- _TASK_
Using the data that follows, return exactly the lines from the one that contains "(forall q p v, nm_get" through the one that contains "(forall p, is_Some", ends included.

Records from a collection
▬▬▬▬▬▬▬▬▬▬

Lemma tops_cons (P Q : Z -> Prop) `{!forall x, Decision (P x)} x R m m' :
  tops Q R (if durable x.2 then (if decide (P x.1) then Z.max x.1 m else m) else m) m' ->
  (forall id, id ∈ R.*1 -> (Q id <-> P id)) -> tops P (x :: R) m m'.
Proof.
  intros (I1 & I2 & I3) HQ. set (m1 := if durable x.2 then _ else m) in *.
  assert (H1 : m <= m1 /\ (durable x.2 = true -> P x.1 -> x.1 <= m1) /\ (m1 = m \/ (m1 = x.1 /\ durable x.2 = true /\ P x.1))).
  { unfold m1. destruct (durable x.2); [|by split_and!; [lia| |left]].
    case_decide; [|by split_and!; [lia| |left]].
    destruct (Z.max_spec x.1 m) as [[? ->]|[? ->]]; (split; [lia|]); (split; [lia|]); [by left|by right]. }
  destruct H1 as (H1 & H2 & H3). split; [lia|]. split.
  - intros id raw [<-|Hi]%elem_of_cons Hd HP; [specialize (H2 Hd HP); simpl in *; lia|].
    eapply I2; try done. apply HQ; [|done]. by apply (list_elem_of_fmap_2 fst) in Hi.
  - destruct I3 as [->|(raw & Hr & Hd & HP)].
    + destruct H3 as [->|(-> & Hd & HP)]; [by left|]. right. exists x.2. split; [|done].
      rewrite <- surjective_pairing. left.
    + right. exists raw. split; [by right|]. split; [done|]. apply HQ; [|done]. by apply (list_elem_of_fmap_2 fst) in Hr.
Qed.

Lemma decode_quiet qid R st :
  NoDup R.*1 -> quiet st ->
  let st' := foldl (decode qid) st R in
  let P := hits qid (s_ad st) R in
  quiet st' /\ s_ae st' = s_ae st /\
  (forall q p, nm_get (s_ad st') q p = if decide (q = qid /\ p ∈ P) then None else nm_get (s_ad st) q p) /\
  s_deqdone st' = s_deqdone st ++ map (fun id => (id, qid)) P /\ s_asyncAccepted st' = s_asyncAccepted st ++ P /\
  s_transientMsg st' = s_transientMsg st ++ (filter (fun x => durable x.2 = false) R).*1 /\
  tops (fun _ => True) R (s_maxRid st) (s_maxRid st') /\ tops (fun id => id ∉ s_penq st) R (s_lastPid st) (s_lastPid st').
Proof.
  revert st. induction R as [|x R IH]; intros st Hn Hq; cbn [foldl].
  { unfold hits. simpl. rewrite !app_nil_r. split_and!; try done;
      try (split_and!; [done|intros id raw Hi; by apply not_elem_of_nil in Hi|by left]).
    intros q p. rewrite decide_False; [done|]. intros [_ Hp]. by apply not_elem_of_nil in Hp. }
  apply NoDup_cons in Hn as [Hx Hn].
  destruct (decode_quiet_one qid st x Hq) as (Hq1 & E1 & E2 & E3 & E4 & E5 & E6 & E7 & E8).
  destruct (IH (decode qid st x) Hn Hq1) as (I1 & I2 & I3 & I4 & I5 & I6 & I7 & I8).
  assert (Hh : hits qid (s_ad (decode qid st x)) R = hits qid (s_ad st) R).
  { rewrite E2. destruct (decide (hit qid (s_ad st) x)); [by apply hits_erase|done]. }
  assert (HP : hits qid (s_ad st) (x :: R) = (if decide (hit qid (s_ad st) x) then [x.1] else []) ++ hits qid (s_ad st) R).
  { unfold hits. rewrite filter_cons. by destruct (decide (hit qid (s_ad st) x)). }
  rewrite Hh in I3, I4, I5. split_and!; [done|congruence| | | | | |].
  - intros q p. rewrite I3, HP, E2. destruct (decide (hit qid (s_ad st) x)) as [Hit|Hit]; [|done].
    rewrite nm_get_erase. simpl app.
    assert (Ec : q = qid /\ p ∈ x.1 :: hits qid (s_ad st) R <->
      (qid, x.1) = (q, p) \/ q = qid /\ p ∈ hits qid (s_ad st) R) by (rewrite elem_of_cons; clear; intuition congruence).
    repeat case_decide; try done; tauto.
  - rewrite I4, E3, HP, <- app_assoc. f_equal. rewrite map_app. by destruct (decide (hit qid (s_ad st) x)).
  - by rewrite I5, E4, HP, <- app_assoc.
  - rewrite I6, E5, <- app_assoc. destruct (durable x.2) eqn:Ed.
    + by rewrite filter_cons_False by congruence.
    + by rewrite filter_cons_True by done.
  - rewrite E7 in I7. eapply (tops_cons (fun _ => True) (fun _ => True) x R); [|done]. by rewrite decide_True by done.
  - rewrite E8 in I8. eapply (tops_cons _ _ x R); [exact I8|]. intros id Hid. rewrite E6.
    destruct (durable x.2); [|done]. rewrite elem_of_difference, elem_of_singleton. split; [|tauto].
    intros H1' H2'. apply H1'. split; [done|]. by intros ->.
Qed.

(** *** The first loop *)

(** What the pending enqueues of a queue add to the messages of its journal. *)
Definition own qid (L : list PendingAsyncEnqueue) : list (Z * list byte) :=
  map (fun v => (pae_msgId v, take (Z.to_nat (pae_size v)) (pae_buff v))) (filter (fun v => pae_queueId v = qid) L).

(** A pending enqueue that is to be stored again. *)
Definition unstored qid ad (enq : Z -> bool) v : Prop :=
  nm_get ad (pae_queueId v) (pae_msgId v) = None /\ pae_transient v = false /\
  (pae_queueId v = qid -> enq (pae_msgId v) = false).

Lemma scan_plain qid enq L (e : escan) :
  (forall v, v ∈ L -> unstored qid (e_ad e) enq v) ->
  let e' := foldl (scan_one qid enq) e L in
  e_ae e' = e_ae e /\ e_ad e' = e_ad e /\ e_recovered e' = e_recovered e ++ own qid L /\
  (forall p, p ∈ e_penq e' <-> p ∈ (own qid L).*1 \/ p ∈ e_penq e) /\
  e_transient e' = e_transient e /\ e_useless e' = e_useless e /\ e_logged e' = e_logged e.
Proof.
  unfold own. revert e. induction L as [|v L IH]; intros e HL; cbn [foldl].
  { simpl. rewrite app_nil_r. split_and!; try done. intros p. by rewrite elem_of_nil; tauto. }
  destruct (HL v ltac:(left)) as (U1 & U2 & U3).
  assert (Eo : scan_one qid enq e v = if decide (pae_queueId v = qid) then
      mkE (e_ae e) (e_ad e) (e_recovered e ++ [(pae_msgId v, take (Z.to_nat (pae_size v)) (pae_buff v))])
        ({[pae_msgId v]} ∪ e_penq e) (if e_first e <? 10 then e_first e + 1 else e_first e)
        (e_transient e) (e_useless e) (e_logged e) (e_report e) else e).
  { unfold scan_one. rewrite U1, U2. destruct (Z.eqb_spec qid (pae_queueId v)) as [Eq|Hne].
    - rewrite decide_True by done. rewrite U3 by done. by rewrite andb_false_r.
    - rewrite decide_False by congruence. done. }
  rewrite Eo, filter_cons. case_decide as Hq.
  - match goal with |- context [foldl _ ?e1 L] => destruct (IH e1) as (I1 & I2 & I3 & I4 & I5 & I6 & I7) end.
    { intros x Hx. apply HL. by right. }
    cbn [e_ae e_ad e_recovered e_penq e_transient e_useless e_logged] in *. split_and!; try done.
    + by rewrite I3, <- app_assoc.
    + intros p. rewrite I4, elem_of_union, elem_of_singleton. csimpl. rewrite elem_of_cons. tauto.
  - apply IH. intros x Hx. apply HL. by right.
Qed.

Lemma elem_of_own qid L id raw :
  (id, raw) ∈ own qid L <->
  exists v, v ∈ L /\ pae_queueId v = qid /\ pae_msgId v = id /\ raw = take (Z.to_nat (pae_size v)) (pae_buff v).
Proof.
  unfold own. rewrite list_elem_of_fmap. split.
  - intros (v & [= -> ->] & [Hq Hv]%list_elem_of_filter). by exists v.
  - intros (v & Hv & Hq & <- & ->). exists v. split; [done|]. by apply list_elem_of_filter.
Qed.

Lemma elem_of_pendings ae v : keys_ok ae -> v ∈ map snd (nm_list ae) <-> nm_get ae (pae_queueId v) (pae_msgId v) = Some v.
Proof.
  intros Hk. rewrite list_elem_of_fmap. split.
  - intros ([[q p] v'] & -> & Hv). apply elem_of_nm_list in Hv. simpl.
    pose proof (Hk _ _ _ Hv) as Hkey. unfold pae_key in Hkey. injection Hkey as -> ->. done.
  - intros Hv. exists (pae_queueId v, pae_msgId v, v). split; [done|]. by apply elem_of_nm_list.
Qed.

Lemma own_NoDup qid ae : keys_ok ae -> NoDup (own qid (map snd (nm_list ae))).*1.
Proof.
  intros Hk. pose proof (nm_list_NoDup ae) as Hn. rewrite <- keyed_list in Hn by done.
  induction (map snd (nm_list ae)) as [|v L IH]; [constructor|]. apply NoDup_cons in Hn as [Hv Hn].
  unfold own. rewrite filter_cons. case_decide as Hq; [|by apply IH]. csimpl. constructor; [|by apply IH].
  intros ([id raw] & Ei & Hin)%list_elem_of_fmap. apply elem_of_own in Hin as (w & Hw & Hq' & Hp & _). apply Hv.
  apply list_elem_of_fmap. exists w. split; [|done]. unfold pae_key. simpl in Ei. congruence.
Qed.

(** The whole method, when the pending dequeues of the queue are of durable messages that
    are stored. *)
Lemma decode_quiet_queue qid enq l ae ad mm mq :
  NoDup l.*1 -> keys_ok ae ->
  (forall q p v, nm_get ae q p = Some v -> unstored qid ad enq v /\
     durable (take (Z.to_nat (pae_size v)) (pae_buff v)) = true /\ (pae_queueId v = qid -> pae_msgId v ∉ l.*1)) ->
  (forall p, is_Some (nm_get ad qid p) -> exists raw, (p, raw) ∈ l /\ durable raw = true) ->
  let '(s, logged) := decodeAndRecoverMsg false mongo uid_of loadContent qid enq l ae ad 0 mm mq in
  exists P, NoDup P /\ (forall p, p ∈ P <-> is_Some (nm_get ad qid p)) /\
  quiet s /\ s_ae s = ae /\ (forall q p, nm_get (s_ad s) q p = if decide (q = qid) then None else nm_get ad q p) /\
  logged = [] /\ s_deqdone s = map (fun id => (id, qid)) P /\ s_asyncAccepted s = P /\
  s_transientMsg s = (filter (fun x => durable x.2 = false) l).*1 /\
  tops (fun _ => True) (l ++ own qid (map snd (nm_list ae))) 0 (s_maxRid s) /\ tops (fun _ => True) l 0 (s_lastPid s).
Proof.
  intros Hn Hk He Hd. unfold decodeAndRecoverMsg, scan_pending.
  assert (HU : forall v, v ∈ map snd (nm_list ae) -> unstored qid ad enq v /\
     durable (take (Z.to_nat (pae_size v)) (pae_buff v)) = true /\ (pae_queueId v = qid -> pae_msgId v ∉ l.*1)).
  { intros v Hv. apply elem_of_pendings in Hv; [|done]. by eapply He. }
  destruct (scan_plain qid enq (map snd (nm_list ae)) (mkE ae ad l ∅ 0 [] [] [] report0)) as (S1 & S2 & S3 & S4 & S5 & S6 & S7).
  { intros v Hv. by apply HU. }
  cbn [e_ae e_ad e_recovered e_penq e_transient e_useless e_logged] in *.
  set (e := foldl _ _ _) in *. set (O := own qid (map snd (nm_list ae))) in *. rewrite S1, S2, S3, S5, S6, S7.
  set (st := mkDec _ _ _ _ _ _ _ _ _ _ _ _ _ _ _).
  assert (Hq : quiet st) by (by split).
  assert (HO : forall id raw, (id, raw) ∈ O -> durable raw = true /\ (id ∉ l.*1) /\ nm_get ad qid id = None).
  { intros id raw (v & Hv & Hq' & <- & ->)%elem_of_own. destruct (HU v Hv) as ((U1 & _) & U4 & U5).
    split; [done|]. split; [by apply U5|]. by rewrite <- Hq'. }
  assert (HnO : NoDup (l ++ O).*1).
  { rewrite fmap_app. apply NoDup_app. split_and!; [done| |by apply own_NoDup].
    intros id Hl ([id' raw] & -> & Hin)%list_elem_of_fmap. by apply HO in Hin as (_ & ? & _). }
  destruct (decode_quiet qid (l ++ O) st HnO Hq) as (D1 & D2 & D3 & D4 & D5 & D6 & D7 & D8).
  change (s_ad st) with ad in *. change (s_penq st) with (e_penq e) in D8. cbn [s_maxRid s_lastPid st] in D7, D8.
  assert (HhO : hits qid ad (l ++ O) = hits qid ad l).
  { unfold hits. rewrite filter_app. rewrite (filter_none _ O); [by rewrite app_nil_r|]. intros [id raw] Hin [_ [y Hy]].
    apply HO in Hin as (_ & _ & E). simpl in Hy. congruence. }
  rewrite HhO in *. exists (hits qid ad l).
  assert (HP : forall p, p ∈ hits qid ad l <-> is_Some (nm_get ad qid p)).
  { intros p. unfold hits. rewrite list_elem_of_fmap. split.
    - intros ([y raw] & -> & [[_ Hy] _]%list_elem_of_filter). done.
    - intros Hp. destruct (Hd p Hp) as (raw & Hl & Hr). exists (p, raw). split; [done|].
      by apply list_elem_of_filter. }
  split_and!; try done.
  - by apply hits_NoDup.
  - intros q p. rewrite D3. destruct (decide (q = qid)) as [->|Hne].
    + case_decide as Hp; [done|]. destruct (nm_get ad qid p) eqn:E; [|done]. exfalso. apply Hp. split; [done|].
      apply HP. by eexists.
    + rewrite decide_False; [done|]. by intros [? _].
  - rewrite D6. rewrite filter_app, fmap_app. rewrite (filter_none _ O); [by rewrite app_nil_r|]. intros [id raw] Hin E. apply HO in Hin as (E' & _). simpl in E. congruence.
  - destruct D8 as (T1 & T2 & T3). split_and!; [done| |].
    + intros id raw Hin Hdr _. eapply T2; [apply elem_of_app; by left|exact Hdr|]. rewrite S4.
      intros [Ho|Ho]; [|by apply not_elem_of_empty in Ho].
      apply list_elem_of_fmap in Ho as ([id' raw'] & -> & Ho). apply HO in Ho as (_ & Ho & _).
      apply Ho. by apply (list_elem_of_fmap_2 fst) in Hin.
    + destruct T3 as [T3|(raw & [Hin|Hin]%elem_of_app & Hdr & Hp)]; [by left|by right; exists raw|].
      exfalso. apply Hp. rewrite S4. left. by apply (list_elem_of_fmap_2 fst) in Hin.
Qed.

▬▬▬▬▬▬▬▬▬▬

- _ANSWER BOX_
  (forall q p v, nm_get ae q p = Some v -> unstored qid ad enq v /\
     durable (take (Z.to_nat (pae_size v)) (pae_buff v)) = true /\ (pae_queueId v = qid -> pae_msgId v ∉ l.*1)) ->
  (forall p, is_Some (nm_get ad qid p) -> exists raw, (p, raw) ∈ l /\ durable raw = true) ->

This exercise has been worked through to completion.